Records drawn from a dataset
◆ ◆ ◆ ◆

(** Package [regexp]: the compiled expressions, the errors of [Compile],
    and [FindAllString] with [n = -1]. *)
Context {Regexp syntax_error : Type}.
Variable Compile : string -> Regexp + syntax_error.
Variable FindAllString : Regexp -> string -> list string.

Definition tokenize (t : Tokenizer) (doc : string)
    : list string * option syntax_error :=
  match Compile (tokenPattern t) with
  | inr err => ([], Some err)
  | inl r =>
      let terms := FindAllString r doc in
      match normalizeFunc t with
      | None => (terms, None)
      | Some f => (map f terms, None)
      end
  end.

(** The loop of [Tokenize] over the documents, with the rows of tokens
    filled so far. *)
Fixpoint Tokenize_loop (t : Tokenizer) (documents : list string)
    (tokens : list (list string)) : list (list string) * option syntax_error :=
  match documents with
  | [] => (tokens, None)
  | doc :: rest =>
      match tokenize t doc with
      | (_, Some err) => ([], Some err)
      | (tkns, None) => Tokenize_loop t rest (tokens ++ [tkns])
      end
  end.

Definition Tokenize (t : Tokenizer) (documents : list string)
    : list string * list (list string) * option syntax_error :=
  match Tokenize_loop t documents [] with
  | (_, Some err) => ([], [], Some err)
  | (tokens, None) => (Token.vocabulary tokens, tokens, None)
  end.
Lemma attempt_step_fair env fn a e :
  fair env -> attempt_step env fn a e -> attempt_event fn a e.
Proof.
  intros Hfair. destruct e; cbn [attempt_step attempt_event]; auto.
  - intros [H|(n & ->)]; [left; exact H | right].
    apply (delay_site _ 60000 120000 120001);
      [apply Hfair | lia | lia | lia | vm_compute; reflexivity].
  - intros (-> & g & n & Hg & ->). split; [reflexivity|]. exists g.
    split; [exact Hg|].
    pose proof (delay_site (draws env n) 1 100 100 (Hfair n) ltac:(lia) ltac:(lia) ltac:(lia)
                  ltac:(vm_compute; reflexivity)).
    lia.
Qed.


Lemma executor_accounts env fn actionName w :
  let w' := snd (executeTransaction env fn actionName w) in
  (attempts w < attempts w' <= attempts w + Z.to_nat MAX_RETRIES)%nat
  /\ reads w' = reads w
  /\ clockReads w' = clockReads w
  /\ exists k, (k <= attempts w' - attempts w)%nat
               /\ submitted (trace w') = (submitted (trace w) ++ repeat fn k)%list.
Proof.
  cbv zeta. unfold executeTransaction.
  destruct (loop_trace env fn actionName (Z.to_nat MAX_RETRIES) 1 w)
    as (delta & Ht & _ & _ & (k & Hk & Hs) & Hr & Hc & Ha & Hpos).
  split; [split; [apply Hpos; [vm_compute; lia | unfold MAX_RETRIES; lia] | lia]|].
  split; [exact Hr|]. split; [exact Hc|].
  exists k. split; [exact Hk|]. rewrite Ht, submitted_app, Hs. reflexivity.
Qed.

(** X2: in any state and any environment a call of [executeTransaction]
    runs between one and MAX_RETRIES = 5 iterations.  It reads neither the
    chain nor the clock.  Everything it submits is the action it was given,
    at most once per iteration. *)
Theorem executor_budget env fn actionName w :
  let w' := snd (executeTransaction env fn actionName w) in
  (attempts w < attempts w' <= attempts w + Z.to_nat MAX_RETRIES)%nat
  /\ reads w' = reads w
  /\ clockReads w' = clockReads w
  /\ exists k, (k <= attempts w' - attempts w)%nat
               /\ submitted (trace w') = (submitted (trace w) ++ repeat fn k)%list.
Proof.
  cbv zeta. unfold executeTransaction.
  destruct (loop_trace env fn actionName (Z.to_nat MAX_RETRIES) 1 w)
    as (delta & Ht & _ & _ & (k & Hk & Hs) & Hr & Hc & Ha & Hpos).
  split; [split; [apply Hpos; [vm_compute; lia | unfold MAX_RETRIES; lia] | lia]|].
  split; [exact Hr|]. split; [exact Hc|].
  exists k. split; [exact Hk|]. rewrite Ht, submitted_app, Hs. reflexivity.
Qed.

Lemma executor_confirms env fn actionName w :
  confirmations (trace (snd (executeTransaction env fn actionName w)))
  = (confirmations (trace w)
     + match fst (executeTransaction env fn actionName w) with
       | Ok true => 1
       | _ => 0
       end)%nat.
Proof.
  unfold executeTransaction.
  destruct (loop_trace env fn actionName (Z.to_nat MAX_RETRIES) 1 w)
    as (delta & Ht & _ & Hc & _).
  rewrite Ht, confirmations_app, Hc. reflexivity.
Qed.

(** X3: [executeTransaction] returns true exactly when it has logged a
    confirmation during the call, and it logs at most one: the number of
    "confirmed in block" lines grows by one when the result is true and not
    at all otherwise (false, or an exception leaving the call). *)
Theorem true_means_confirmed env fn actionName w :
  confirmations (trace (snd (executeTransaction env fn actionName w)))
  = (confirmations (trace w)
     + match fst (executeTransaction env fn actionName w) with
       | Ok true => 1
       | _ => 0
       end)%nat.
Proof.
  unfold executeTransaction.
  destruct (loop_trace env fn actionName (Z.to_nat MAX_RETRIES) 1 w)
    as (delta & Ht & _ & Hc & _).
  rewrite Ht, confirmations_app, Hc. reflexivity.
Qed.

(** X4: when the draws are doubles in [0, 1), every transaction a call
    submits is the given action, priced at the fee the node quoted for that
    attempt plus 1 to 100; every sleep of the call lasts 2000 ms (failover)
    or between 60000 and 120001 ms (rate-limit back-off: in double
    precision [randomDelay(60000, 120000)] gives 120001 for the largest
    draw, while [randomDelay(1, 100)] stays within 100); and the call makes
    no contract read. *)
Theorem executor_events_in_range env fn actionName w :
  fair env ->
  exists delta,
    trace (snd (executeTransaction env fn actionName w)) = (trace w ++ delta)%list
    /\ Forall (executor_event env fn (attempts w)) delta.
Proof.
  intros Hfair. unfold executeTransaction.
  destruct (loop_trace env fn actionName (Z.to_nat MAX_RETRIES) 1 w)
    as (delta & Ht & Hf & _).
  exists delta. split; [exact Ht|].
  eapply Forall_impl; [|exact Hf]. intros e (i & Hi & He).
  exists i. split; [exact Hi | apply (attempt_step_fair env fn _ e Hfair He)].
Qed.

Lemma executor_events_in_range_witness :
  exists delta,
    trace (snd (executeTransaction Demo.fourthTime (Wrap 7) "Wrap #1" Demo.ready))
    = (trace Demo.ready ++ delta)%list
    /\ Forall (executor_event Demo.fourthTime (Wrap 7) (attempts Demo.ready)) delta.
Proof.
  apply (executor_events_in_range Demo.fourthTime (Wrap 7) "Wrap #1" Demo.ready).
  apply scripted_fair.
Defined.

(* ================================================================== *)
(** ** One budget for all retriable failures *)

(** X5: the five attempts are shared by rate-limit and network failures.
    When each of the five attempts fails retriably (rate limit, or network
    failure followed by a successful rebuild), the call returns false after
    exactly five iterations and never logs a confirmation; the endpoint
    index has moved one step per network failure, the fifth included: a
    network failure on the last attempt still switches the endpoint and
    rebuilds the connection before the call gives up. *)
Theorem retriable_failures_share_budget env fn actionName w :
  connected w ->
  (forall i, (i < Z.to_nat MAX_RETRIES)%nat -> retriable env (node env (attempts w + i))) ->
  exists w',
    executeTransaction env fn actionName w = (Ok false, w')
    /\ attempts w' = (attempts w + Z.to_nat MAX_RETRIES)%nat
    /\ currentRpcIndex w'
       = index_after env (attempts w) (Z.to_nat MAX_RETRIES) (currentRpcIndex w)
    /\ confirmations (trace w') = confirmations (trace w)
    /\ connected w'.
Proof.
  intros Hc Hall.
  pose proof (executor_confirms env fn actionName w) as Hconf.
  unfold executeTransaction in *.
  change (Z.to_nat MAX_RETRIES) with (4 + 1)%nat in *.
  destruct (retries env fn actionName 4 1 1 w Hc) as (w4 & Heq & Hc4 & Ha4 & Hi4).
  { unfold MAX_RETRIES. lia. }
  { intros i Hi. apply Hall. lia. }
  rewrite Heq in *. clear Heq. change (1 + Z.of_nat 4) with 5 in *.
  rewrite attempt_loop_step in * by (unfold MAX_RETRIES; lia).
  pose proof (Hall 4%nat ltac:(lia)) as H5. rewrite <- Ha4 in H5.
  assert (Hidx : index_after env (attempts w) (4 + 1) (currentRpcIndex w)
                 = index_after env (attempts w4) 1 (currentRpcIndex w4)).
  { rewrite Hi4, Ha4. clear. generalize (currentRpcIndex w). generalize (attempts w).
    intros s i. simpl. replace (s + 4)%nat with (S (S (S (S s)))) by lia. reflexivity. }
  rewrite Hidx. clear Hidx.
  pose proof (outcome_cases (node env (attempts w4))) as Ho.
  destruct H5 as [Hr|[Hn Hf]]; simpl index_after; rewrite ?Hr, ?Hn in *.
  - destruct Ho as (e & He & Hrate).
    destruct (iteration_raises env 5 fn actionName w4 Hc4 e He)
      as (w5 & Hit & Hi5 & Ha5 & _ & _ & Hc5 & _).
    rewrite Hit in *.
    destruct (on_error_rate_giveup env 5 actionName (node env (attempts w4)) e w5 Hrate)
      as (w' & Hlast & Hst & _).
    { unfold MAX_RETRIES. lia. }
    rewrite Hlast in *. simpl in Hconf.
    pose proof Hst as (Hi' & _ & _ & _ & _ & Ha' & _).
    exists w'. split; [reflexivity|]. split; [lia|]. split; [congruence|].
    split; [lia | apply (steady_connected w5 w' Hst Hc5)].
  - destruct Ho as (e & He & Hrate & Hnet).
    destruct (iteration_raises env 5 fn actionName w4 Hc4 e He)
      as (w5 & Hit & Hi5 & Ha5 & _ & _ & Hc5 & _).
    rewrite Hit in *.
    pose proof (on_error_network env 5 actionName (node env (attempts w4)) e w5 Hrate Hnet)
      as Hstep. cbv zeta in Hstep.
    destruct (on_error_network_ok env 5 actionName (node env (attempts w4)) e w5 Hrate Hnet Hf)
      as (w' & Hlast & Hc' & _).
    rewrite Hlast in *. simpl in Hconf, Hstep. destruct Hstep as (Hi' & Ha' & _).
    exists w'. split; [reflexivity|]. split; [lia|].
    split; [unfold advance; congruence|]. split; [lia | exact Hc'].
Qed.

◆ ◆ ◆ ◆

Try it
An exact copy of the lines above, from the one containing "string * option" through the one containing "match documents with", is the whole of the answer.

Problem solution
    : list string * option syntax_error :=
  match Compile (tokenPattern t) with
  | inr err => ([], Some err)
  | inl r =>
      let terms := FindAllString r doc in
      match normalizeFunc t with
      | None => (terms, None)
      | Some f => (map f terms, None)
      end
  end.

(** The loop of [Tokenize] over the documents, with the rows of tokens
    filled so far. *)
Fixpoint Tokenize_loop (t : Tokenizer) (documents : list string)
    (tokens : list (list string)) : list (list string) * option syntax_error :=
  match documents with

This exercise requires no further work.